BEGIN SOURCE INFORMATION

(** * mask_maker: lasso sessions and the polygon-to-grid rasterizer

    A shallow embedding of [mask_maker.py].  Coordinates are rationals
    (exact arithmetic), Python exceptions are values of [exn], and the
    objects the lasso manager mutates live in an explicit [Store].  The
    numpy, matplotlib and xarray primitives the module calls are modelled
    in the modules [Np], [Mpl] and [Xr].

    The arithmetic of the canvas (spacing, [np.arange]) is exact here,
    where the program rounds in binary64: the number of samples of an
    axis and their values can differ from the program's.  A property
    that depends on either says so (exact arithmetic); the others are
    stated on whatever canvas the computation returns, or on the
    error it raises, and do not depend on how it rounds. *)

From Stdlib Require Import String.
From Stdlib Require Import List Bool Arith ZArith QArith Qround Qfield Lia.
Import ListNotations.

Local Open Scope nat_scope.

(* ================================================================== *)
(** ** Python results *)

Module Py.

Inductive exn : Type :=
| ValueError (msg : string)
| KeyError (key : string)
| AttributeError (name : string).

Inductive result (A : Type) : Type :=
| Ok (a : A)
| Raise (e : exn).
Arguments Ok {A} a.
Arguments Raise {A} e.

Definition bind {A B} (r : result A) (k : A -> result B) : result B :=
  match r with
  | Ok a => k a
  | Raise e => Raise e
  end.

Definition fmap {A B} (f : A -> B) (r : result A) : result B :=
  bind r (fun a => Ok (f a)).


Definition raises {A} (r : result A) : Prop := exists e, r = Raise e.

(** Builtin [max] / [min] over an iterable: the first element is the
    running value, replaced only by a strictly larger (smaller) one. *)
Fixpoint max_from (m : Q) (l : list Q) : Q :=
  match l with
  | [] => m
  | x :: r => max_from (if Qle_bool x m then m else x) r
  end.

Fixpoint min_from (m : Q) (l : list Q) : Q :=
  match l with
  | [] => m
  | x :: r => min_from (if Qle_bool m x then m else x) r
  end.

Definition max (l : list Q) : result Q :=
  match l with
  | [] => Raise (ValueError "max() arg is an empty sequence")
  | x :: r => Ok (max_from x r)
  end.

Definition min (l : list Q) : result Q :=
  match l with
  | [] => Raise (ValueError "min() arg is an empty sequence")
  | x :: r => Ok (min_from x r)
  end.

End Py.

Import Py.

Declare Scope py_scope.
Delimit Scope py_scope with py.
Notation "x <- c ;; k" := (Py.bind c (fun x => k))
  (at level 61, c at next level, right associativity) : py_scope.

Definition point : Type := (Q * Q)%type.

(* ================================================================== *)
(** ** numpy

    The array primitives [mask_create] calls, as numpy documents them,
    over exact rationals. *)

Module Np.

(** A numpy scalar: a finite value, or one of nan / inf / -inf.  numpy
    scalars do not raise on division by zero, they produce a non-finite
    value (and a RuntimeWarning). *)
Inductive float64 : Type :=
| Finite (q : Q)
| NonFinite.

(** [a / n] for a numpy scalar [a] and a Python int [n]. *)
Definition true_divide (a : Q) (n : Z) : float64 :=
  if (n =? 0)%Z then NonFinite else Finite (a / inject_Z n)%Q.

Definition add (a : Q) (b : float64) : float64 :=
  match b with
  | Finite q => Finite (a + q)%Q
  | NonFinite => NonFinite
  end.

(** [start + i*step] for [i = 0 .. n-1]. *)
Definition linear_fill (start step : Q) (n : nat) : list Q :=
  map (fun i => start + inject_Z (Z.of_nat i) * step)%Q (seq 0 n).

(** [np.arange(start, stop, step)]: the length is
    [ceil((stop - start) / step)], clipped at zero.  A quotient that is
    nan or infinite (non-finite operand, zero step) has no length and
    the call raises. *)
Definition arange (start : Q) (stop step : float64) : result (list Q) :=
  match stop, step with
  | Finite stop, Finite step =>
      if Qeq_bool step 0
      then Raise (ValueError "arange: cannot compute length")
      else Ok (linear_fill start step
                 (Z.to_nat (Qceiling ((stop - start) / step)%Q)))
  | _, _ => Raise (ValueError "arange: cannot compute length")
  end.

(** [np.meshgrid(xv, yv)] with the default ['xy'] indexing: two arrays
    of shape [(len yv, len xv)], given here as lists of rows. *)
Definition meshgrid (xv yv : list Q) : list (list Q) * list (list Q) :=
  (map (fun _ => xv) yv, map (fun y => map (fun _ => y) xv) yv).

(** [a.flatten()], C order. *)
Definition flatten (a : list (list Q)) : list Q := concat a.

(** [np.vstack((x, y)).T] for two 1-D arrays of one length: the rows
    of the result are the pairs [(x[k], y[k])]. *)
Definition vstack_T (x y : list Q) : list point := combine x y.

(** A 2-D array: its shape and its buffer in C (row-major) order. *)
Inductive ndarray : Type :=
| BoolArray (shape : nat * nat) (buf : list bool)
| FloatArray (shape : nat * nat) (buf : list Q).

Definition shape (a : ndarray) : nat * nat :=
  match a with
  | BoolArray s _ => s
  | FloatArray s _ => s
  end.

Definition size (a : ndarray) : nat :=
  match a with
  | BoolArray _ b => length b
  | FloatArray _ b => length b
  end.

(** Truth value of every element, in buffer order. *)
Definition truth (a : ndarray) : list bool :=
  match a with
  | BoolArray _ b => b
  | FloatArray _ b => map (fun q => negb (Qeq_bool q 0)) b
  end.

(** Truth value of [a[r, c]]. *)
Definition item (a : ndarray) (r c : nat) : option bool :=
  if (r <? fst (shape a)) && (c <? snd (shape a))
  then nth_error (truth a) (r * snd (shape a) + c)
  else None.

(** [a.tolist()], every element by its truth value. *)
Definition tolist (a : ndarray) : list (list (option bool)) :=
  map (fun r => map (fun c => item a r c) (seq 0 (snd (shape a))))
      (seq 0 (fst (shape a))).

(** [a + b] on 1-D boolean arrays is the elementwise logical or; a
    length-one operand is broadcast, other unequal lengths raise. *)
Definition add_bool (a b : list bool) : result (list bool) :=
  if length a =? length b then Ok (map (fun p => orb (fst p) (snd p)) (combine a b))
  else match a, b with
       | [x], _ => Ok (map (orb x) b)
       | _, [y] => Ok (map (fun x => orb x y) a)
       | _, _ => Raise (ValueError "operands could not be broadcast together")
       end.

(** [full.reshape(r, c)] on a 1-D boolean array. *)
Definition reshape (v : list bool) (r c : nat) : result ndarray :=
  if length v =? r * c then Ok (BoolArray (r, c) v)
  else Raise (ValueError "cannot reshape array").

(** [np.zeros((r, c))]: float64 zeros. *)
Definition zeros (r c : nat) : ndarray :=
  FloatArray (r, c) (repeat 0%Q (r * c)).


End Np.

(* ================================================================== *)
(** ** matplotlib

    Paths with the point-in-polygon walk of [Path.contains_points], the
    widget lock, and the few fields of canvas, axes, lasso and mouse
    event that [LassoManager] touches. *)

Module Mpl.

(** [matplotlib.path.Path(verts)]: the vertex array, no codes. *)
Inductive Path : Type := MkPath (vertices : list point).

Definition vertices (p : Path) : list point :=
  match p with MkPath v => v end.

(** The call [path.Path(verts)]: the vertices are turned into an array,
    which must have shape (N, 2).  An empty list gives an array of
    shape (0,) and is refused; a list of one or more (x, y) pairs is
    accepted. *)
Definition Path_new (verts : list point) : result Path :=
  match verts with
  | [] => Raise (ValueError "'vertices' must be a 2D list or array with shape Nx2")
  | _ :: _ => Ok (MkPath verts)
  end.

(** One edge test of the crossing-number walk for the test point
    [(tx, ty)] and the edge from [v0] to [v1]; [yflag0] is the flag
    carried from the previous vertex.  Returns the updated crossing
    parity and the new flag. *)
Definition edge_step (pt v0 v1 : point) (yflag0 flag : bool) : bool * bool :=
  let '(tx, ty) := pt in
  let '(vtx0, vty0) := v0 in
  let '(vtx1, vty1) := v1 in
  let yflag1 := Qle_bool ty vty1 in
  let hit :=
    Bool.eqb (Qle_bool ((vtx1 - tx) * (vty0 - vty1)) ((vty1 - ty) * (vtx0 - vtx1)))
             yflag1 in
  (if negb (Bool.eqb yflag0 yflag1) && hit then negb flag else flag, yflag1).

(** The walk over the vertex stream: each vertex read advances the
    pair [(v0, v1)] after testing the edge held so far; when the
    stream stops the start vertex is fed once more and a last pass
    tests the closing edge. *)
Fixpoint walk (pt v0 v1 : point) (yflag0 flag : bool)
         (rest : list point) (start : point) : bool :=
  let '(flag', yflag1) := edge_step pt v0 v1 yflag0 flag in
  match rest with
  | x :: rest' => walk pt v1 x yflag1 flag' rest' start
  | [] => fst (edge_step pt v1 start yflag1 flag')
  end.

(** [Path.contains_points] with the default radius 0 and no transform,
    for one test point: a path of fewer than three vertices contains
    nothing; otherwise the crossing-number parity of the implicitly
    closed vertex ring. *)
Definition point_in_path (p : Path) (pt : point) : bool :=
  match vertices p with
  | s :: rest =>
      if length (vertices p) <? 3 then false
      else walk pt s s (Qle_bool (snd pt) (snd s)) false rest s
  | [] => false
  end.

(** [matplotlib.widgets.LockDraw]: the owner, if any. *)
Definition LockDraw : Type := option nat.

Definition locked (l : LockDraw) : bool :=
  match l with Some _ => true | None => false end.

Definition isowner (l : LockDraw) (o : nat) : bool :=
  match l with Some w => w =? o | None => false end.

Definition available (l : LockDraw) (o : nat) : bool :=
  negb (locked l) || isowner l o.

(** [lock(o)]: reserve the lock for [o]. *)
Definition acquire (l : LockDraw) (o : nat) : result LockDraw :=
  if available l o then Ok (Some o)
  else Raise (ValueError "already locked").

Definition release (l : LockDraw) (o : nat) : result LockDraw :=
  if available l o then Ok None
  else Raise (ValueError "you do not own this lock").

Inductive Artist : Type :=
| RegularPolyCollection
| PathPatch (path : Path).

(** A figure canvas: its widget lock, the handlers connected to
    [button_press_event] (the managers whose [onpress] is bound), the
    number of pending [draw_idle] requests, and the counter of its
    callback registry, which hands out the connection ids of every
    [mpl_connect] on the canvas, whatever the event. *)
Record Canvas : Type := mkCanvas {
  widgetlock : LockDraw;
  press_handlers : list nat;
  draw_idle_requests : nat;
  next_cid : nat
}.

(** An axes: the canvas of its figure and the artists added to it. *)
Record Axes : Type := mkAxes {
  figure_canvas : nat;
  collections : list Artist;
  patches : list Artist
}.

(** A [Lasso] widget: the axes it draws in, its start position and
    the manager whose [callback] it calls on release. *)
Record Lasso : Type := mkLasso {
  lasso_ax : nat;
  lasso_xy : option Q * option Q;
  lasso_callback : nat
}.

(** A mouse event; [inaxes] is [None] outside every axes. *)
Record MouseEvent : Type := mkEvent {
  inaxes : option nat;
  xdata : option Q;
  ydata : option Q
}.

End Mpl.

(* ================================================================== *)
(** ** xarray

    Labelled fields and the dimension check that [xarray.Dataset] runs
    when it merges its variables. *)

Module Xr.

(** A labelled field: its dimensions in order, each with the values
    of its coordinate, and its data in C order. *)
Record DataArray : Type := mkDataArray {
  dims : list (string * list Q);
  values : list Q
}.

Fixpoint lookup {A} (k : string) (l : list (string * A)) : option A :=
  match l with
  | [] => None
  | (k', v) :: r => if String.eqb k k' then Some v else lookup k r
  end.

(** [data_array.coords[name].values] *)
Definition coords (da : DataArray) (name : string) : result (list Q) :=
  match lookup name (dims da) with
  | Some v => Ok v
  | None => Raise (KeyError name)
  end.

Definition sizes (da : DataArray) : list (string * nat) :=
  map (fun d => (fst d, length (snd d))) (dims da).

Fixpoint nodup_names (l : list string) : bool :=
  match l with
  | [] => true
  | x :: r => negb (existsb (String.eqb x) r) && nodup_names r
  end.

(** Every dimension of a field has its own name. *)
Definition well_formed (da : DataArray) : bool :=
  nodup_names (map fst (dims da)).
(** ** What the logger makes of the calls

    A [log] call with [commit=False] leaves its record pending; the next
    committing call merges what is pending into its own record and closes
    the step. *)
Fixpoint wandb_history (pending : gmap string (@value num))
    (calls : list (@wandb_call num)) : list (gmap string value) :=
  match calls with
  | [] => []
  | wandb_log r commit :: calls' =>
      if commit then (r ∪ pending) :: wandb_history ∅ calls'
      else wandb_history (r ∪ pending) calls'
  | _ :: calls' => wandb_history pending calls'
  end.


(** ** Reference functions, used to state the properties *)

(** What a layer computes in eval mode, as a function of its input. *)
Definition eval_layer (l : @layer num) (t : tensor) : result tensor :=
  match l with
  | Flatten => Ok (flatten t)
  | Linear W b => linear W b t
  | BatchNorm1d gamma beta rm rv nbt =>
      rbind (batch_norm false gamma beta rm rv nbt t) (fun r => Ok (fst r))
  | ReLU => Ok (map_tensor (fun _ => relu) t)
  | Dropout _ => Ok t
  end.

Fixpoint eval_layers (ls : list (@layer num)) (t : tensor) : result tensor :=
  match ls with
  | [] => Ok t
  | l :: ls' => rbind (eval_layer l t) (eval_layers ls')
  end.

(** The class scores of one example: the module in eval mode on a batch
    that holds this example only. *)
Definition scores_one (ls : list (@layer num)) (img : @image num)
  : result (list num) :=
  rbind (eval_layers ls (Images [img])) (fun out =>
  match out with
  | Matrix [row] => Ok row
  | _ => Raise RuntimeError
  end).

Definition example_scores (ls : list (@layer num)) (img : @image num)
  : list num :=
  match scores_one ls img with Ok row => row | Raise _ => [] end.

(** The arg-max class of one example ([-1] when there is none). *)
Definition predicted_label (ls : list (@layer num)) (img : @image num) : Z :=
  match argmax (example_scores ls img) with Ok k => k | Raise _ => -1 end.

Definition is_correct (ls : list (@layer num)) (s : @sample num) : bool :=
  predicted_label ls (fst s) =? snd s.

END SOURCE INFORMATION

Note each line above that holds "release", then copy all of them.

■ ANSWER TO THIS TASK ■
Definition release (l : LockDraw) (o : nat) : result LockDraw :=
    the manager whose [callback] it calls on release. *)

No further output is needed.